Fat Cats in front of the Capitol

From the Department of Unsurprising News comes a report that PhRMA, the Pharmaceutical Researchers and Manufacturers Association, the brand-name drug industry’s lobbying arm, spent $22 Million lobbying Congress in 2007. This is a 25% increase from 2006. (Note: This is NOT the total amount that drug companies and their affiliated organizations spent on lobbying — it’s just the amount that PhRMA spent. If you include individual drug companies, the total would be much higher.)
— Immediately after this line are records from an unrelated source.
(* ===== verification/ConnID.v ===== *)
(** * [ordered_map.cpp]: a key of a [std::map]

    [ConnIDKey] holds two addresses of 16 bytes and two ports; its [operator<] joins the
    comparisons of the members with [||]. *)

From S2P Require Import Prelude.
Local Open Scope Z_scope.

Record ConnIDKey := mkConnID { ip1 : list Z; ip2 : list Z; port1 : Z; port2 : Z }.

Definition zero_ip : list Z := replicate 16 0.
Definition new_ConnIDKey : ConnIDKey := mkConnID zero_ip zero_ip 0 0.

(** [memcmp(l, r, sizeof(in6_addr))]. *)
Fixpoint memcmp (l r : list Z) : Z :=
  match l, r with
  | x :: l, y :: r => if x =? y then memcmp l r else x - y
  | _, _ => 0
  end.

Definition less (lhs rhs : ConnIDKey) : bool :=
  (port1 lhs <? port1 rhs) || (port2 lhs <? port2 rhs) ||
  (memcmp (ip1 lhs) (ip1 rhs) <? 0) || (memcmp (ip2 lhs) (ip2 rhs) <? 0).

Definition assign (this rhs : ConnIDKey) : ConnIDKey := mkConnID (ip1 rhs) (ip2 rhs) (port1 rhs) (port2 rhs).

Lemma memcmp_refl l : memcmp l l = 0.
Proof. induction l as [|x l IH]; [done|]. cbn. by rewrite Z.eqb_refl. Qed.

(** No key is before itself, *)
Lemma less_irrefl k : less k k = false.
Proof. unfold less. by rewrite !Z.ltb_irrefl, !memcmp_refl. Qed.

(** but two keys are before each other as soon as their ports are in opposite orders:
    [operator<] is not the strict weak ordering [std::map] asks for. *)
Lemma less_both_ways a b : port1 a < port1 b -> port2 b < port2 a -> less a b = true /\ less b a = true.
Proof.
  intros H1 H2. unfold less. rewrite (proj2 (Z.ltb_lt _ _) H1), (proj2 (Z.ltb_lt _ _) H2).
  by rewrite !orb_true_r.
Qed.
That the pharmaceutical industry has become one of the largest corporate lobbies in the U.S. is not a new piece of news. The Center for Public Integrity reported in “Pushing Prescriptions” in April 2007 that:

  • “Manufacturers of pharmaceuticals, medical devices and other health products spent nearly $182 million on federal lobbying from January 2005 through June 2006”
  • “Of that total, drug companies and their trade groups spent most of it, or $155 million”
  • “Drug interests employed about 1,100 lobbyists to do their bidding in each of the past two years [2005 & 2006].
  • PhRMA “spent more than $18 million on lobbying last year, more than any single drug company and the most the group spent in one year since 1998, the earliest year of this analysis. In all, PhRMA has spent $104 million since 1998.
  • PhRMA “has an annual budget of more than $200 million.”
  • Drug companies and their trade groups spent $733 million on lobbying from 1998 to mid 2006.

Pharmaceutical companies are also big contributors to Presidential, Congressional and Senate election campaigns. According to opensecrets.org, individuals who work for drug companies and drug industry PACs gave $11,084,395 to federal candidates in the 2006 election cycle.
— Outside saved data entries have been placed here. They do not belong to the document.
(** The third [int] of each round is in no map: nothing of it is deleted. *)
Lemma create_regular_ok {M} (C : Container M Z Z) clock n h :
  (forall k, c_valid k) ->
  exists h', create_regular clock C n h = Ok (Title "Create std::map" :: steps_from_start clock n, h') /\
    length h' = (length h + 3 * n)%nat.
Proof.
  intros Hv. unfold create_regular, from_start.
  destruct (timed_loop_inv clock true (create_map C) (fun i h' => Z.of_nat (length h') = Z.of_nat (length h) + 3 * i)
    n 0 1 (nanoseconds (clock 0%nat)) h) as (h' & E & Hl); [lia| |].
  - intros j s Hj Hs. destruct (create_map_ok C j s Hv) as (s' & E & ->). eexists. split; [done|].
    rewrite length_app. cbn. lia.
  - rewrite E. exists h'. split; [done|lia].
Qed.

Section Pointers.
Context {M : Type} (C : Container M nat Z) (all_valid : forall k, c_valid k).

(** The pointer that [m[keys[j].c_str()]] gets when [h] was there before. *)
Definition pointer (h : list Z) (j : nat) : Z := Z.of_nat (length h + j) + 1.
Definition pointers (h : list Z) (n : nat) : list (nat * Z) := (fun j => (j, pointer h j)) <$> seq 0 n.
Definition numbers (n : nat) : list Z := Z.of_nat <$> seq 0 n.

Lemma numbers_S i : numbers (S i) = numbers i ++ [Z.of_nat i].
Proof using. unfold numbers. by rewrite seq_S, fmap_app. Qed.

Lemma pointers_keys h n k : k ∈ (pointers h n).*1 <-> (k < n)%nat.
Proof using.
  unfold pointers. rewrite <- list_fmap_compose, (list_fmap_ext _ id), list_fmap_id; [|done].
  rewrite elem_of_seq. lia.
Qed.

Lemma int_at_pointer h n j : (j < n)%nat -> int_at (h ++ numbers n) (pointer h j) = Some (Z.of_nat j).
Proof using.
  intros Hj. unfold int_at, pointer. replace (Z.to_nat _) with (length h + j)%nat by lia.
  rewrite lookup_app_r, Nat.add_comm, Nat.add_sub by lia. unfold numbers.
  by rewrite list_lookup_fmap, lookup_seq_lt.
Qed.

Lemma fill_pointers_ok r h n : forall i m g,
  c_holds (n + r) m g -> elements_of g (pointers h i) ->
  exists m' g', fill_pointers C n i m (h ++ numbers i) = Ok (m', h ++ numbers (i + n)) /\
    c_holds r m' g' /\ elements_of g' (pointers h (i + n)).
Proof using all_valid.
  induction n as [|n IH]; intros i m g Hh He.
  { exists m, g. by rewrite Nat.add_0_r. }
  cbn [fill_pointers]. unfold new_int.
  replace (Z.of_nat (length (h ++ numbers i)) + 1) with (pointer h i)
    by (unfold pointer, numbers; rewrite length_app, length_fmap, length_seq; lia).
  destruct (c_assign_ok _ m g i (pointer h i) Hh (all_valid i)) as (m1 & E & H1). rewrite E. cbn [res_bind].
  rewrite <- app_assoc, <- numbers_S, Nat.add_succ_r. apply (IH (S i) m1 _ H1).
  unfold pointers. rewrite seq_S, fmap_app. apply elements_of_perm with ((i, pointer h i) :: pointers h i).
  - apply Permutation_cons_append.
  - apply elements_of_cons; [done|]. apply eq_None_not_Some. rewrite <- (elements_of_key g _ i He), pointers_keys. lia.
Qed.

Lemma search_pointers_ok r n : forall m g h k,
  c_holds (n + r) m g -> elements_of g (pointers h k) -> (n <= k)%nat ->
  exists m', search_pointers C n m = Ok (reverse (pointer h <$> seq 0 n), m').
Proof using all_valid.
  induction n as [|n IH]; intros m g h k Hh He Hk; [by exists m|]. cbn [search_pointers].
  destruct (c_index_ok _ m g n (pointer h n) Hh (all_valid n)) as (m1 & E & H1).
  { apply (elements_of_lookup g _ n _ He). unfold pointers. apply list_elem_of_fmap. exists n.
    split; [done|]. apply elem_of_seq. lia. }
  rewrite E. cbn [res_bind]. destruct (IH m1 g h k H1 He) as (m' & E'); [lia|]. rewrite E'. cbn [res_bind].
  exists m'. by rewrite seq_S, fmap_app, reverse_app.
Qed.

(** What was searched for is found, and the loop sees every [int] once. *)
Lemma pointer_programs_ok clock title h :
  exists results its,
    lookup_in clock C title h =
      Ok ([Title title; between clock "lookups (us)"], results, h ++ numbers LOOKUP_LENGTH) /\
    iterate_in clock C title h =
      Ok ([Title title; between clock "iterations (us)"], its, h ++ numbers LOOKUP_LENGTH) /\
    int_at (h ++ numbers LOOKUP_LENGTH) <$> results = Some <$> reverse (numbers LOOKUP_LENGTH) /\
    int_at (h ++ numbers LOOKUP_LENGTH) <$> its ≡ₚ Some <$> numbers LOOKUP_LENGTH.
Proof using all_valid.
  destruct (fill_pointers_ok LOOKUP_LENGTH h LOOKUP_LENGTH 0 c_new ∅) as (m & g & E & Hh & He).
  { by apply c_new_ok. }
  { by repeat constructor. }
  change (numbers 0) with (@nil Z) in E. rewrite app_nil_r, Nat.add_0_l in E.
  rewrite Nat.add_0_l in He.
  destruct (search_pointers_ok 0 LOOKUP_LENGTH m g h LOOKUP_LENGTH Hh He) as (m' & E'); [lia|].
  assert (int_at (h ++ numbers LOOKUP_LENGTH) <$> (pointer h <$> seq 0 LOOKUP_LENGTH) = Some <$> numbers LOOKUP_LENGTH) as Hp.
  { unfold numbers at 2. rewrite <- !list_fmap_compose. apply list_fmap_ext. intros i j Hj%lookup_seq.
    apply int_at_pointer. lia. }
  unfold lookup_in, iterate_in. rewrite E. cbn [res_bind]. rewrite E'. cbn [res_bind].
  eexists _, _. split; [done|]. split; [done|]. split.
  - by rewrite !fmap_reverse, Hp.
  - rewrite (c_elems_ok _ m g Hh), <- (elements_of_map_to_list g _ He), <- Hp.
    unfold pointers. by rewrite <- list_fmap_compose.
Qed.
End Pointers.

(** ** The dictionary *)

(** A short key leaves no memory behind. *)
#[local] Existing Instance releasing.

Lemma insert_short m d bl h bytes v there old d' :
  is_our_dynamic h = false -> Key m h = Ok bytes -> HashKey.size h = 8 -> length bytes = 8%nat ->
  found d bytes 8 (HashKey.hash h) = Ok there -> Insert d bytes 8 (HashKey.hash h) v = Ok (old, d') ->
  Insert_key m (mkKeyed d bl) h v = Ok (old, mkKeyed d' bl, h, m).
Proof.
  intros Hdyn Hk Hs Hl Hf Hi. unfold Insert_key, TakeKey. rewrite Hdyn. unfold CopyKey. unfold Key in Hk.
  rewrite Hk. cbn [res_bind]. destruct (alloc m bytes) as [a m1] eqn:Ea. apply alloc_fresh in Ea as [Ha ->].
  cbn [res_bind]. unfold Insert_keyed. rewrite Hs. cbn [DictKeys.dict].
  replace 8 with (Z.of_nat (length bytes)) by lia.
  rewrite (read_all _ [] a bytes) by apply lookup_insert_eq. cbn [res_bind]. rewrite Hl. change (Z.of_nat 8) with 8.
  rewrite Hf. cbn [res_bind]. rewrite Hi. cbn [res_bind].
  assert (delete_scalar (<[a := bytes]> m) a = Ok m) as Hfree.
  { rewrite (delete_scalar_free (Impl := releasing) eq_refl). unfold free. rewrite lookup_insert_eq. by rewrite delete_insert_id. }
  destruct there; [by rewrite Hfree|]. unfold own_key. cbn [Z.leb Z.compare Pos.compare Pos.compare_cont].
  by rewrite Hfree.
Qed.

Lemma insert_int_short K5 K6 md5 m d bl hp i v there old d' :
  let k := U64TO8_LE (u64 i) in
  let hash := HashBytes K5 K6 md5 k 8 in
  let p := Z.of_nat (length hp) + 1 in
  found d k 8 hash = Ok there -> Insert d k 8 hash p = Ok (old, d') ->
  insert_int (HashKey_int K5 K6 md5 i) v (m, mkKeyed d bl, hp) = Ok (m, mkKeyed d' bl, hp ++ [v]).
Proof.
  intros k hash p Hf Hi. unfold insert_int, new_int.
  by rewrite (insert_short m d bl _ k p there old d').
Qed.

(** The dictionary with the keys 0, 1, ... and the pointers [ps]. *)
Definition int_hash (md5 : list Z -> list Z) (i : Z) : Z := HashBytes zero_key zero_key md5 (U64TO8_LE (u64 i)) 8.
Definition put_int (d : res Dictionary) (i p : Z) : res Dictionary :=
  let! d := d in let! (_, d) := Insert d (U64TO8_LE (u64 i)) 8 (int_hash id i) p in Ok d.
Definition with_ints (ps : list Z) : Dictionary :=
  DictCheck.get (foldl (fun d ip => put_int d ip.1 ip.2) (new_Dictionary UNORDERED 0) (zip (seqZ 0 3) ps)).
What did the pharmaceutical industry get for its $22M investment in 2007? Says the AP article:

Proposals aimed at lowering drug prices and restricting industry advertising fell by the wayside in Congress…

The industry trade group advocated against:

  • a proposal by House Democrats that would have allowed the government _ not private health insurers _ to negotiate drug prices for seniors in Medicare. The measure, aimed at wringing lower prices from drug makers, stalled in the House after President Bush threatened to veto it.
  • legislation that would allow the U.S. to import cheaper prescription drugs from Canada and other foreign countries, citing safety concerns. Import proponents said foreign competition would help drive down U.S. drug prices. The issue failed to gain traction in Congress, despite several high-profile hearings.
  • patent-reform legislation that it argued could weaken legal protections on drug patents. High-tech companies supported the bill that passed the House last year aimed at improving the U.S. patent system, but PhRMA argued it could weaken patent protections by reducing infringement penalties. The bill is still pending in the Senate.
  • a bill overhauling the Food and Drug Administration’s drug-safety system. The legislation, which became law last September, gave FDA new powers to update drug safety labeling and monitor side effects after drugs are approved. But the final bill did not include restrictions on direct-to-consumer advertising opposed by the drug industry.

Not a bad return on investment. The passage of any of the measures that PhRMA’s cash helped defeat could have cost the industry billions, so a mere $22 Million seems like money well spent. Unless, of course, you’re a patient, a consumer, a taxpayer, a doctor — in short, anyone other than a drug company executive or stockholder.